Tra i più noti si possono annoverare la produzione di carni e prodotti della loro macellazione, la produzione di succhi di frutta e di ortaggi, la produzione di pane, quella di grappa, di aceto, di malto, erba medica disidratata, sciroppi di frutta e a seguire le altre categorie merceologiche stabilite dal decreto.

Ebbene, ogni tipo di attività che preveda una ulteriore trasformazione dei prodotti sopra elencati non può essere considerata attività agricola connessa e quindi il bene così ottenuto non può diventare oggetto di vendita diretta con le agevolazioni con¬cesse al settore agricolo. Ad esempio, è ammessa la cessione della carne macinata per preparare hamburger, ma la cottura della medesima, che venga fatta sul posto oppure no, configura la cessione di un prodotto non più agricolo con conseguenti problemi dal punto di vista amministrativo, per le licenze di vendita, e fiscale, per quanto concerne la tassazione. Si è data un’interpretazione letterale della norma che prevede un confronto obbligato con la tabella del decreto sopra citato e che di fatto non permette la vendita di nessun prodotto sottoposto a cottura, ad eccezione del pane che è espressamente previsto, rendendo difficilmente applicabile nella pratica l’intenzione del legislatore di favorire il consumo dei prodotti.

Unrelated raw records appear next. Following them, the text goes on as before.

Lemma sub_config_directories_witness :
  (exists t o', TrainingConfig__init__ TrainingConfig_no_args ex_os = (inr t, o') /\
     is_dir o' (Path_of_str "./outputs") = true) /\
  (exists d o', DataConfig__init__ DataConfig_no_args ex_os = (inr d, o') /\
     is_dir o' (Path_of_str "./data") = true) /\
  (exists m, ModelConfig__init__ ModelConfig_no_args ex_os = (inr m, ex_os) /\
     cache_dir m = Some ex_cache).
Proof.
  destruct (sub_config_directories ex_os) as (HT & HD & HM).
  split; [|split].
  - eexists _, _. split; [vm_compute; reflexivity|].
    refine (proj2 (HT TrainingConfig_no_args _ _ eq_refl _)). vm_compute. reflexivity.
  - eexists _, _. split; [vm_compute; reflexivity|].
    refine (proj2 (HD DataConfig_no_args _ _ eq_refl _)). vm_compute. reflexivity.
  - eexists. split; [vm_compute; reflexivity|].
    destruct (HM ModelConfig_no_args _ ex_os eq_refl ltac:(vm_compute; reflexivity))
      as (_ & h & Hh & Hc).
    vm_compute in Hh. inversion Hh; subst h. reflexivity.
Defined.

(** C1 as stated fails for [ModelConfig]: on a machine where
    [/home/u/.cache/huggingface] does not exist, [ModelConfig()] returns
    with [cache_dir] naming that path and the path is still not a
    directory. *)
Lemma model_config_creates_nothing :
  exists m, ModelConfig__init__ ModelConfig_no_args ex_os = (inr m, ex_os) /\
            cache_dir m = Some ex_cache /\
            is_dir ex_os ex_cache = false.
Proof. eexists. vm_compute. repeat split. Qed.
(** The handler looks the project up before it looks at the format. *)
Lemma export_project_not_found (lib : rendering) (s : Mongo.db)
    (req : SlideExportRequest.t) :
  get_document s "project" {["id" := VStr (SlideExportRequest.project_id req)]} = None →
  export_storyboard lib s req = HTTPException 404 "Project not found".
Proof. intros H. unfold export_storyboard. by rewrite H. Qed.

(** The scenarios: project [p1] and what the scenario libraries make of
    its slides, and the three projects that do not render. *)
Lemma storyboard_p1_found :
  get_document storyboard_store "project" {["id" := VStr "p1"]}
  = Some (normalize storyboard_p1).
Proof. vm_compute. reflexivity. Defined.

Lemma storyboard_p1_slides :
  has_slides (normalize storyboard_p1)
    [[("text", VStr "Welcome")]; [("bg", VStr "#ff0000")]].
Proof. vm_compute. reflexivity. Defined.

Lemma storyboard_p1_images_render :
  images_render scenario_rendering
    [[("text", VStr "Welcome")]; [("bg", VStr "#ff0000")]].
Proof.
  intros i d. destruct i as [|[|i]]; simpl; intros [= <-]; split; reflexivity.
Defined.

Lemma storyboard_p1_pages_render :
  pages_render scenario_rendering
    [[("text", VStr "Welcome")]; [("bg", VStr "#ff0000")]].
Proof.
  intros i d. destruct i as [|[|i]]; simpl; intros [= <-]; reflexivity.
Defined.

Lemma export_bad_colour :
  ∃ proj,
    get_document unrenderable_store "project" {["id" := VStr "p2"]} = Some proj
    ∧ has_slides proj [[("bg", VStr "notacolor")]]
    ∧ export_storyboard scenario_rendering unrenderable_store
        {| SlideExportRequest.project_id := "p2"; SlideExportRequest.format := "images" |}
      = Raised "ValueError".
Proof. eexists. split; [by vm_compute|]. split; by vm_compute. Qed.

Lemma export_stray_slide :
  ∃ proj,
    get_document unrenderable_store "project" {["id" := VStr "p3"]} = Some proj
    ∧ proj !! "slides" = Some (VList [VDict [("bg", VStr "#ff0000")]; VStr "intro"])
    ∧ export_storyboard scenario_rendering unrenderable_store
        {| SlideExportRequest.project_id := "p3"; SlideExportRequest.format := "images" |}
      = Raised "AttributeError"
    ∧ export_storyboard scenario_rendering unrenderable_store
        {| SlideExportRequest.project_id := "p3"; SlideExportRequest.format := "pptx" |}
      = Raised "AttributeError".
Proof. eexists. split; [by vm_compute|]. repeat split; by vm_compute. Qed.

Lemma export_null_text :
  ∃ proj,
    get_document unrenderable_store "project" {["id" := VStr "p4"]} = Some proj
    ∧ has_slides proj [[("text", VNone)]]
    ∧ export_storyboard scenario_rendering unrenderable_store
        {| SlideExportRequest.project_id := "p4"; SlideExportRequest.format := "pptx" |}
      = Raised "TypeError".
Proof. eexists. split; [by vm_compute|]. split; by vm_compute. Qed.

(** C3, as stated, fails. Project [p2] has one slide, whose background
    is no colour: the imaging library raises on it and the images export
    produces no archive, so not one with one entry. Project [p3] has two
    slides, the second of them a string: the export raises at its
    [s.get] and produces no archive either. *)
Lemma images_export_raises_without_archive :
  (∃ proj,
     get_document unrenderable_store "project" {["id" := VStr "p2"]} = Some proj
     ∧ proj !! "slides" = Some (VList [VDict [("bg", VStr "notacolor")]])
     ∧ export_storyboard scenario_rendering unrenderable_store
         {| SlideExportRequest.project_id := "p2"; SlideExportRequest.format := "images" |}
       = Raised "ValueError")
  ∧ (∃ proj,
       get_document unrenderable_store "project" {["id" := VStr "p3"]} = Some proj
       ∧ proj !! "slides" = Some (VList [VDict [("bg", VStr "#ff0000")]; VStr "intro"])
       ∧ export_storyboard scenario_rendering unrenderable_store
           {| SlideExportRequest.project_id := "p3"; SlideExportRequest.format := "images" |}
         = Raised "AttributeError").
Proof.
  split.
  - eexists. split; [by vm_compute|]. split; by vm_compute.
  - eexists. split; [by vm_compute|]. split; by vm_compute.
Qed.

(** C3, amended. For a project whose slide list is [ds], a list of N
    dictionaries: if the imaging library takes them, the images export
    returns a response whose content is an archive with exactly N
    entries, or exactly one when N is 0; the entries are named
    [slide_1.png] to [slide_N.png] in that order, and the entry at
    position [i + 1] is the rendering of the project's slide at index
    [i]. The export returns an archive only if the library takes the
    slides. *)
Theorem images_export_one_entry_per_slide
    (lib : rendering) (s : Mongo.db) (pid : string) (proj : document)
    (ds : list (list (string * value))) :
  get_document s "project" {["id" := VStr pid]} = Some proj →
  has_slides proj ds →
  (images_render lib ds →
   ∃ (resp : StreamingResponse) (entries : list (string * Image)),
     export_storyboard lib s
       {| SlideExportRequest.project_id := pid; SlideExportRequest.format := "images" |}
     = Return resp
     ∧ content resp = ZipFile entries
     ∧ length entries = match length ds with O => 1%nat | S _ => length ds end
     ∧ entries.*1 = slide_name <$> seq 1 (length entries)
     ∧ (∀ i d, ds !! i = Some d → entries !! i = Some (image_entry (S i) d)))
  ∧ (∀ resp,
       export_storyboard lib s
         {| SlideExportRequest.project_id := pid; SlideExportRequest.format := "images" |}
       = Return resp →
       images_render lib ds).
Proof.
  intros Hproj Hslides. split.
  - intros Hlib.
    exists (zip_response (imap (λ i, image_entry (S i)) (slides_or_default ds))),
           (imap (λ i, image_entry (S i)) (slides_or_default ds)).
    split; [by apply export_images with proj|].
    split; [reflexivity|].
    split; [|split].
    + rewrite length_imap. by destruct ds.
    + rewrite length_imap. apply (image_entry_names _ 1).
    + intros i d Hd. rewrite list_lookup_imap.
      by rewrite (slides_or_default_lookup _ _ _ Hd).
  - intros resp Hresp.
    apply (export_images_returns lib s pid proj Hproj) in Hresp as (ds' & Hds' & Hlib).
    apply has_slides_exported in Hslides.
    rewrite <- (exported_slides_unique proj _ _ Hslides Hds') in Hlib.
    exact Hlib.
Qed.

Lemma images_export_one_entry_per_slide_witness :
  ∃ (resp : StreamingResponse) (entries : list (string * Image)),
    export_storyboard scenario_rendering storyboard_store
      {| SlideExportRequest.project_id := "p1"; SlideExportRequest.format := "images" |}
    = Return resp
    ∧ content resp = ZipFile entries
    ∧ length entries = 2%nat
    ∧ entries.*1 = slide_name <$> seq 1 (length entries)
    ∧ (∀ i d, [[("text", VStr "Welcome")]; [("bg", VStr "#ff0000")]] !! i = Some d →
              entries !! i = Some (image_entry (S i) d)).
Proof.
  exact (proj1 (images_export_one_entry_per_slide scenario_rendering storyboard_store
                  "p1" (normalize storyboard_p1)
                  [[("text", VStr "Welcome")]; [("bg", VStr "#ff0000")]]
                  storyboard_p1_found storyboard_p1_slides)
           storyboard_p1_images_render).
Defined.

(** C5, as stated, fails. The one slide of project [p2] has no [text]
    key, and the images path does not render it with ["Slide 1"]: the
    imaging library raises on its background and nothing is rendered.
    The first slide of project [p3] has no [text] key either, and
    neither path renders it: both meet the string that follows it and
    raise. *)
Lemma export_slide_defaults_not_rendered :
  (∃ proj,
     get_document unrenderable_store "project" {["id" := VStr "p2"]} = Some proj
     ∧ proj !! "slides" = Some (VList [VDict [("bg", VStr "notacolor")]])
     ∧ dict_has [("bg", VStr "notacolor")] "text" = false
     ∧ export_storyboard scenario_rendering unrenderable_store
         {| SlideExportRequest.project_id := "p2"; SlideExportRequest.format := "images" |}
       = Raised "ValueError")
  ∧ (∃ proj,
       get_document unrenderable_store "project" {["id" := VStr "p3"]} = Some proj
       ∧ proj !! "slides" = Some (VList [VDict [("bg", VStr "#ff0000")]; VStr "intro"])
       ∧ dict_has [("bg", VStr "#ff0000")] "text" = false
       ∧ export_storyboard scenario_rendering unrenderable_store
           {| SlideExportRequest.project_id := "p3"; SlideExportRequest.format := "images" |}
         = Raised "AttributeError"
       ∧ export_storyboard scenario_rendering unrenderable_store
           {| SlideExportRequest.project_id := "p3"; SlideExportRequest.format := "pptx" |}
         = Raised "AttributeError").
Proof.
  split.
  - eexists. split; [by vm_compute|]. repeat split; by vm_compute.
  - eexists. split; [by vm_compute|]. repeat split; by vm_compute.
Qed.

(** C5, amended. Take a project whose slides are dictionaries, and a
    rendered slide at position [i + 1] that has no [text] key; the
    rendered slides are the project's own, or the single empty slide of a
    project that has none. If the imaging library takes the project's
    slides, the images export returns an archive whose entry at that
    position is drawn with the text ["Slide "] followed by the position
    in decimal, on the background ["#111827"] if the slide has no [bg]
    and in the text colour ["#ffffff"] if it has no [color]. If the
    slide-deck library takes the project's slides, the pptx export
    returns a deck whose page at that position carries that same text. *)
Theorem export_slide_defaults
    (lib : rendering) (s : Mongo.db) (pid : string) (proj : document)
    (ds : list (list (string * value))) (i : nat) (d : list (string * value)) :
  get_document s "project" {["id" := VStr pid]} = Some proj →
  has_slides proj ds →
  slides_or_default ds !! i = Some d →
  dict_has d "text" = false →
  (images_render lib ds →
     ∃ (resp : StreamingResponse) (entries : list (string * Image))
       (img : Image) (call : text_call),
       export_storyboard lib s
         {| SlideExportRequest.project_id := pid; SlideExportRequest.format := "images" |}
       = Return resp
       ∧ content resp = ZipFile entries
       ∧ entries !! i = Some (slide_name (S i), img)
       ∧ drawn img = [call]
       ∧ text call = VStr ("Slide " +:+ pretty (S i))
       ∧ (dict_has d "bg" = false → color img = VStr "#111827")
       ∧ (dict_has d "color" = false → fill call = VStr "#ffffff"))
  ∧ (pages_render lib ds →
     ∃ (resp : StreamingResponse) (pages : list deck_slide) (page : deck_slide),
       export_storyboard lib s
         {| SlideExportRequest.project_id := pid; SlideExportRequest.format := "pptx" |}
       = Return resp
       ∧ content resp = Presentation pages
       ∧ pages !! i = Some page
       ∧ text_frame page = VStr ("Slide " +:+ pretty (S i))).
Proof.
  intros Hproj Hslides Hd Htext. split.
  - intros Hlib.
    exists (zip_response (imap (λ i, image_entry (S i)) (slides_or_default ds))),
           (imap (λ i, image_entry (S i)) (slides_or_default ds)),
           (image_entry (S i) d).2,
           {| xy := (50, 50)%Z; text := dict_get d "text" (default_text (S i));
              fill := dict_get d "color" (VStr "#ffffff") |}.
    split; [by apply export_images with proj|].
    split; [reflexivity|].
    split; [by rewrite list_lookup_imap, Hd|].
    split; [done|].
    split; [simpl; by rewrite dict_get_missing|].
    split; [intros Hbg; simpl; by rewrite dict_get_missing|].
    intros Hfg; simpl; by rewrite dict_get_missing.
  - intros Hlib.
    exists (pptx_response (imap (λ i, page_entry (S i)) (slides_or_default ds))),
           (imap (λ i, page_entry (S i)) (slides_or_default ds)),
           (page_entry (S i) d).
    split; [by apply export_pptx with proj|].
    split; [reflexivity|].
    split; [by rewrite list_lookup_imap, Hd|].
    simpl. by rewrite dict_get_missing.
Qed.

Quanto esposto sicuramente mal si concilia con la comunicazione dell’ANCI (Associazione Nazionale Comuni Italiani) del 5 marzo 2018, che sembra invece di tenore diverso. Da un’attenta lettura si potrebbe incorrere in un fraintendimento ove viene permessa la vendita di prodotti purché non cotti sul posto ma al limite riscaldati, lasciando intendere che si potrebbe considerare agricolo anche un prodotto cotto nella propria sede aziendale, cosa che andrebbe contro la norma descritta poc’anzi.

La comunicazione ANCI fa in ogni caso chiarezza su altri aspetti molto importanti:
  • lo street food può essere esercitato su tutto il territorio nazionale ed in qualsiasi periodo dell’anno;
  • l’imprenditore agricolo può utilizzare qualsiasi bene mobile registrato che rientra nella sua disponibilità, pertanto non è necessaria la proprietà (ad esempio del classico furgoncino che si vede ai lati delle strade), ma è sufficiente anche un noleggio. Esso deve comunque essere in regola con le norme igienico-sanitarie;
  • viene esclusa nel modo più assoluto la cottura sul luogo. I prodotti devono essere già pronti;
  • la somministrazione non deve essere assistita, applicando quindi le stesse regole del consumo in azienda: non è possibile dare posate o bicchieri di plastica o tovaglioli di carta ma solo gli analoghi di metallo, vetro e stoffa.